Cette série Raven vous revient totalement, que ce soit le scénario comme le dessin et la mise en couleurs et après ces 3 tomes, comment cela s’est-il passé ? Allez-vous recommencer à être seul maître à bord ?
C’est amusant, je pense que Raven a été fait avec un cahier des charges thématique, on avait cette parabole, j’avais envie de parler de ça et je l’ai fait sur une méthode qui est un peu la méthode que je pense que l’on fait depuis les années 90-2000 où l’on fait un découpage sous forme d’album qui sont définis par un programme éditorial, de délais de parution, de nombre de pages. Un format qui a été inventé dans les années 80. J’ai eu le sentiment, au fur-et-à-mesure que j’avançais dans cette série que j’avais évolué dans mes ambitions et que je n’arrivais pas forcément à faire rentrer tout ce que je voulais faire rentrer dans ce format-là. Alors, je l’ai fait, en gagnant de plus en plus de pages au fur-et-à-mesure.
Cela fait partie des questions suivantes…
On pourra développer… Mais là maintenant, j’ai envie de… Comment dire, à partir du moment où il faut faire rentrer, ce n’est pas toujours facile de réaliser à quel point c’est difficile de faire rentrer un récit complet avec tous les personnages, les actions, les conflits, le traitement des atmosphères, des états d’humeur. C’est assez ambitieux et au bout d’un moment on se demande pourquoi on est obligé, on passe autant d’énergie à tronçonner et à mettre au point les ellipses qu’à véritablement développer les scènes parce qu’elles doivent toute rentrer dans trois pages maximums parce qu’on a une moyenne de 15 à 22 scènes par album.
Historiquement, c’était le format de 48 pages pour des raisons techniques d’impression
Effectivement mais ces contraintes ont beaucoup changé notamment grâce à l’évolution de la bande dessinée ces dernières années. Maintenant, je dirais même que les lecteurs et les éditeurs sont très demandeurs de livres plus littéraires, plus ambitieux, plus fouillés de prendre la place de dire les choses, en tronçonnant moins, en jouant moins l’ellipse et en allant plus dans le traitement des humeurs, le traitement des particularités, de ce que l’on a comme regard d’auteur en fait. Un peu moins optimiser mais en laissant plus cours à ses envies et ses intuitions. J’ai envie d’aller là-dedans et donc de raconter des choses, sans doute, du même ordre parce que je reste quelqu’un qui aime l’aventure, le genre mais en prenant plus de place, de dire les choses d’une façon plus approfondi.

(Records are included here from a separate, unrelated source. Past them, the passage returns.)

(** The configured candidates with a provider client. *)
Definition routable : list Candidate :=
  filter (λ x, is_Some (c_providers c !! Alias (Model x))) (c_candidates c).

Lemma availableCandidates_does profile w w' r :
  availableCandidates profile w = (w', r) →
  trace w' = trace w ∧ ∀ cs, r = Ok cs → identity <$> cs = identity <$> routable.
Proof.
  unfold availableCandidates, routable. destruct (c_candidates c) as [|c0 cs0] eqn:Hc.
  { intros [= <- <-]. split; [done|]. by intros cs [= <-]. }
  rewrite <-Hc. clear Hc. cbn [next]. set (av := filter _ _).
  destruct (match c_modelStatsProvider c with Some _ => _ | None => _ end) as [w1 st] eqn:Hst.
  assert (trace w1 = trace w) as Hw1.
  { destruct (c_modelStatsProvider c); by injection Hst as <- <-. }
  destruct st as [st|e]; [|intros [= <- <-]; by split].
  destruct (c_healthStore c); intros [= <- <-]; (split; [done|]); intros cs [= <-];
    rewrite ?identity_health; destruct st; by rewrite ?identity_stats.
Qed.

(** Every request is a session over routable candidates. *)
Lemma route_session req onDelta w w' r :
  route req onDelta w = (w', r) →
  ∃ cs l, identity <$> cs = identity <$> routable ∧ does l w w' ∧
    session (attemptLimit c (Z.of_nat (length routable))) 0 cs l (is_ok r).
Proof.
  unfold route. cbn [next].
  destruct (match c_profileProvider c with Some _ => _ | None => _ end) as [w1 profile] eqn:Hp.
  assert (trace w1 = trace w) as Hw1.
  { destruct (c_profileProvider c); by injection Hp as <- <-. }
  destruct (availableCandidates profile w1) as [w2 av] eqn:Hav.
  apply availableCandidates_does in Hav as [Hw2 Hids]. destruct av as [cs|e].
  - specialize (Hids cs eq_refl). assert (length cs = length routable) as Hlen.
    { apply (f_equal length) in Hids. by rewrite !length_fmap in Hids. }
    intros H. rewrite Hlen in H. apply route_loop_session in H as (l & Hl & Hs).
    exists cs, l. split_and!; [done| |done]. unfold does in *. congruence.
  - intros [= <- <-]. exists routable, []. split_and!; [done| |constructor].
    apply does_nil. congruence.
Qed.

(** ** Slots of the health store *)

Definition in_flight (s : MemoryHealthStore) (k : string) : Z := e_InFlight (Breaker.entry_at s k).

(** [w'] has [n] calls more in flight at [x] than [w], and as many elsewhere. *)
Definition slots (x : Candidate) (n : Z) (w w' : World) : Prop :=
  ∀ k, in_flight (health w') k = in_flight (health w) k +
         (if decide (k = candidate_key x) then n else 0).

Lemma in_flight_insert s k e k' :
  in_flight (mkHealthStore (policy s) (<[k := e]> (entries s))) k' =
  if decide (k' = k) then e_InFlight e else in_flight s k'.
Proof.
  unfold in_flight, Breaker.entry_at. simpl. case_decide as Hk.
  - by rewrite Hk, lookup_insert_eq.
  - by rewrite lookup_insert_ne.
Qed.

Lemma end_call_in_flight e : 0 < e_InFlight e → e_InFlight (end_call e) = e_InFlight e - 1.
Proof. intros H. unfold end_call. rewrite (proj2 (Z.ltb_lt _ _) H). done. Qed.

Context (Hhealth : c_healthStore c = true).
Context (Hquiet : ∀ t s, env_others env t s = s).
Context (Hcleanup : ∀ t, env_cleanup env t = None).

Lemma next_others w t w' : next (others w) = (t, w') → health w' = health w.
Proof. intros [= _ <-]. apply Hquiet. Qed.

Et donc, vous allez rester, seul maître à bord ?
Ce n’est pas obligatoire. J’avais un thème personnel dont je voulais parler et je ne voulais pas embarquer un scénariste là-dedans, je ne voulais par faire une commande. Ce n’est pas par volonté de contrôle, c’est juste que j’avais juste une histoire à faire avec des pirates.

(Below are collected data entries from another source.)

(** Products of [float32] values are exact in [float64], sums are rounded. *)
Definition dot_product (l r : list number) : Q :=
  foldl (λ total '(x, y), fadd total (num_value x * num_value y)) 0%Q (zip l r).

(** Both vectors passed [validVector]. *)
Definition cosineSimilarity (l r : list number) : option number :=
  if decide (l = [] ∨ length l ≠ length r) then None
  else
    let leftNorm := dot_product l l in
    let rightNorm := dot_product r r in
    if decide (leftNorm == 0 ∨ rightNorm == 0)%Q then None
    else
      let similarity := fdiv (dot_product l r) (fmul (fsqrt leftNorm) (fsqrt rightNorm)) in
      Some (Num (if decide (1 < similarity)%Q then 1%Q
                 else if decide (similarity < -1)%Q then (-1)%Q else similarity)).

(** Higher importance first, then the later update, then the ID. *)
Definition candidateMetadataLess (l r : Candidate) : Prop :=
  let l := c_Memory l in let r := c_Memory r in
  if decide (m_Importance l ≠ m_Importance r) then m_Importance r < m_Importance l
  else if decide (m_UpdatedAt l ≠ m_UpdatedAt r) then After (m_UpdatedAt l) (m_UpdatedAt r)
  else str_lt (m_ID l) (m_ID r).
#[global] Instance candidateMetadataLess_dec l r : Decision (candidateMetadataLess l r).
Proof. unfold candidateMetadataLess. repeat case_decide; apply _. Defined.

(** The [less] of the full-text channel, with [hits] the matched terms by memory. *)
Definition fullTextLess (hits : GoMap Z) (l r : Candidate) : Prop :=
  let n c := default 0 (hits !! m_ID (c_Memory c)) in
  if decide (n l ≠ n r) then n r < n l else candidateMetadataLess l r.
#[global] Instance fullTextLess_dec hits l r : Decision (fullTextLess hits l r).
Proof. unfold fullTextLess. case_decide; apply _. Defined.

(** The [less] of the vector channel; similarities are finite. *)
Definition vectorLess (l r : Candidate) : Prop :=
  if decide (¬ num_value (Similarity l) == num_value (Similarity r))%Q
  then (num_value (Similarity r) < num_value (Similarity l))%Q else candidateMetadataLess l r.
#[global] Instance vectorLess_dec l r : Decision (vectorLess l r).
Proof. unfold vectorLess. case_decide; apply _. Defined.

Definition rankCandidates (cs : list Candidate) (limit : Z) (channel : Channel) : list Candidate :=
  let cs := if limit <? Z.of_nat (length cs) then take (Z.to_nat limit) cs else cs in
  imap (λ i c, c <| c_Sources := copySources (c_Sources c) |> <| c_Channel := channel |>
                 <| Rank := Z.of_nat i + 1 |>) cs.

Maintenant, c’est merveilleux d’être inspiré par le texte de quelqu’un, c’est merveilleux d’avoir le droit de faire des allers-retours et d’emmerder quelqu’un du matin au soir, d’avoir un projet commun et ça me manque quand je travaille seul. Chaque fois que j’en parle à ami, j’ai l’impression de lui prendre du temps, de l’emmerder. Travailler avec Xavier (Dorison ndlr) est un bonheur de chaque jour, c’est un mec génial, adorable, compétent, ça me manque. Donc, retourner vers une collaboration, avec grand plaisir ! Cela sera vraiment lié à l’ambition et la vision du projet. C’est-à-dire, quelqu’un qui voudra fouiller davantage, qui veut prendre le temps de dire les choses d’une autre façon, passer un petit peu de ce que l’on a pu faire dans les années La quête de l’oiseau du temps, les passagers du vent à La balade de la mer salée, Ici même, Le grand pouvoir du chninkel, c’est-à-dire des albums que j’ai aimés passionnément puisqu’ils m’emmenaient dans un univers encore plus vaste. Donc, totalement ouvert et je dirais, de manière plus pragmatique, que c’est souvent une meilleure opération de travailler à deux sur ne bande dessinée parce que ça prend énormément de temps.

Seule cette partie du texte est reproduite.